- Your objective
Your answer should be one number: the count of lines in the records that include the word "with".

[Stored data]
(* ===== verification/Mbox.v ===== *)
(** * Mailboxes (core/mbox.c)

    A mailbox is a ring of messages with two lists of blocked threads.  A writer
    that finds a waiting reader hands its message over directly; otherwise it
    queues it, blocking while the ring is full. *)

From S2P Require Import Prelude Bitarithm Cib LinkedList Clist Kernel Sched KernelInv WaitList SchedProps ThreadCalls.

Definition get_mbox (b : Z) : M mbox_t := λ s, lift (mboxes s !! b) s.
Definition set_mbox_cib (b : Z) (c : cib_t) : M unit :=
  λ s, match mboxes s !! b with
       | Some mb => Done (set_mboxes (<[b := Mbox c (mbox_msg_array mb)]> (mboxes s)) s) tt
       | None => Fault
       end.

Definition _wake_waiter (thread : Z) (irqstate : bool) : M unit :=
  sched_set_status thread STATUS_PENDING;;
  th ← get_thread thread;
  let process_priority := u16 (priority th) in
  irq_restore irqstate;;
  sched_switch process_priority.

Definition _wait (wait_list : node) (irqstate : bool) : M unit :=
  me ← get sched_active_thread;
  sched_set_status me STATUS_MBOX_BLOCKED;;
  thread_add_to_list wait_list me;;
  irq_restore irqstate;;
  thread_yield.

(** Queueing the message at [msg]. *)
Definition mbox_queue (mbox msg : Z) : M unit :=
  pid ← get sched_active_pid;
  m ← read_msg msg;
  write_msg msg (Msg pid (type m) (content m));;
  mb ← get_mbox mbox;
  let '(i, c) := cib_put_unsafe (mbox_cib mb) in
  set_mbox_cib mbox c;;
  m ← read_msg msg;
  write_msg (msg_addr (mbox_msg_array mb) i) m.

Definition _mbox_put (mbox msg : Z) (blocking : bool) : M Z :=
  irqstate ← irq_disable;
  next ← on_nodes_r (λ h, list_remove_head h (NReaders mbox));
  match next with
  | Some next =>
      thread ← container_of next;
      th ← get_thread thread;
      m ← read_msg msg;
      write_msg (wait_data th) m;;
      _wake_waiter thread irqstate;;
      mret 1
  | None =>
      mb ← get_mbox mbox;
      if cib_full (mbox_cib mb) then
        if blocking then
          _wait (NWriters mbox) irqstate;;
          irqstate ← irq_disable;
          mbox_queue mbox msg;; irq_restore irqstate;; mret 1
        else irq_restore irqstate;; mret 0
      else mbox_queue mbox msg;; irq_restore irqstate;; mret 1
  end.
(** C4: Sending to another thread, on every branch: the target does not exist; it is
    blocked in a receive and gets the message; its queue has room and the message
    becomes the last one; the queue is full and the caller blocks among the
    senders by priority, or the call returns 0. *)
Theorem msg_send_outcome s Q m mm me tp tgt (block : bool) :
  sysinv idle s Q → runs_best s Q → mem s !! m = Some mm →
  threads s !! sched_active_thread s = Some me → sched_active_thread s ≠ idle →
  aget (sched_threads s) tp = Some tgt → tp ≠ sched_active_pid s →
  let m' := stamped s mm in
  if decide (tgt = 0) then
    ∃ s', msg_send_gen m tp block s = Done s' (-1) ∧ sysinv idle s' Q
  else ∃ th, threads s !! tgt = Some th ∧
    if decide (status th = STATUS_RECEIVE_BLOCKED) then
      ∃ l, Q !! NRq (priority th) = Some (QRun l) ∧
      stops (msg_send_gen m tp block s) 1 (λ switched s',
        sysinv idle s' (<[NRq (priority th) := QRun (l ++ [tgt])]> Q) ∧
        mem s' !! wait_data th = Some m' ∧ switched = (priority th <? priority me))
    else if decide (cib_avail (msg_queue th) < cib_size (msg_queue th)) then
      ∃ s' Q' th', msg_send_gen m tp block s = Done s' 1 ∧ sysinv idle s' Q' ∧
        threads s' !! tgt = Some th' ∧
        (outside (msg_queue th) (msg_array th) m → queued_msgs s' th' = queued_msgs s th ++ [m'])
    else if block then
      ∃ l s2 Q2, Q !! NMsgWaiters tgt = Some (QWait l) ∧
        suspends idle (msg_send_gen m tp block s) 1 s2 Q2 ∧
        threads s2 !! sched_active_thread s = Some (set_status STATUS_SEND_BLOCKED (set_wait_data m me)) ∧
        mem s2 !! m = Some m' ∧
        Q2 !! NMsgWaiters tgt = Some (QWait (ins_prio (prio_of (threads s)) (priority me) (sched_active_thread s) l))
    else ∃ s', msg_send_gen m tp block s = Done s' 0 ∧ sysinv idle s' Q ∧ mem s' = <[m := m']> (mem s).
Proof.
  intros Hs Hbest Hm Hme Hidle Hslot Hp m'. rewrite (msg_send_gen_run s Q m tp block Hs Hp).
  pose proof (sys_send_ctx s Q m mm me Hs Hm Hme) as Hctx. set (s0 := set_irq_on false s) in *.
  pose proof (send_ctx_stamped _ _ _ _ _ Hctx) as Hc1.
  pose proof (cr_kinv _ _ _ (sy_crit _ _ _ Hs)) as Hk. pose proof (sy_active _ _ _ Hs) as Hr.
  destruct (sy_active _ _ _ Hs) as (me0 & Hme0 & Hon). assert (me0 = me) as -> by congruence. clear Hme0.
  pose proof (runs_best_prio s Q me Hbest Hk Hme) as Hnext.
  destruct (decide (tgt = 0)) as [->|H0].
  { destruct (restore_ok idle _ Q Hc1 (sy_pending _ _ _ Hs) Hr) as [Hrest Hs1].
    eexists. split; [|exact Hs1]. rewrite (send_enter s0 m mm tp 0 block Hm Hslot). cbn [Z.eqb].
    by erewrite bind_Done. }
  destruct (target_not_me s Q tp tgt me Hk Hme Hslot H0 Hp) as (th & Hth & Hne).
  exists th. split; [done|].
  destruct (ip_thread _ _ (cr_ipc _ _ _ (sy_crit _ _ _ Hs)) tgt th Hth) as (_ & Hwf & _).
  destruct (ki_thread _ _ Hk _ _ Hth) as (_ & Hpr & _).
  destruct (decide (status th = STATUS_RECEIVE_BLOCKED)) as [Hst|Hst]; [|destruct (decide _) as [Hav|Hav]].
  - by apply msg_send_direct.
  - by eapply msg_send_queues.
  - destruct block; [by apply (msg_send_waits s Q m mm me tp tgt th)|]. destruct (restore_ok idle _ Q Hc1 (sy_pending _ _ _ Hs) Hr) as [Hrest Hs1].
    eexists. split; [|split; [exact Hs1|done]].
    rewrite (send_refused s0 Q m mm me tp tgt th Hctx Hslot H0 Hth Hst) by lia. by erewrite bind_Done.
Qed.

- Result of this exercise
3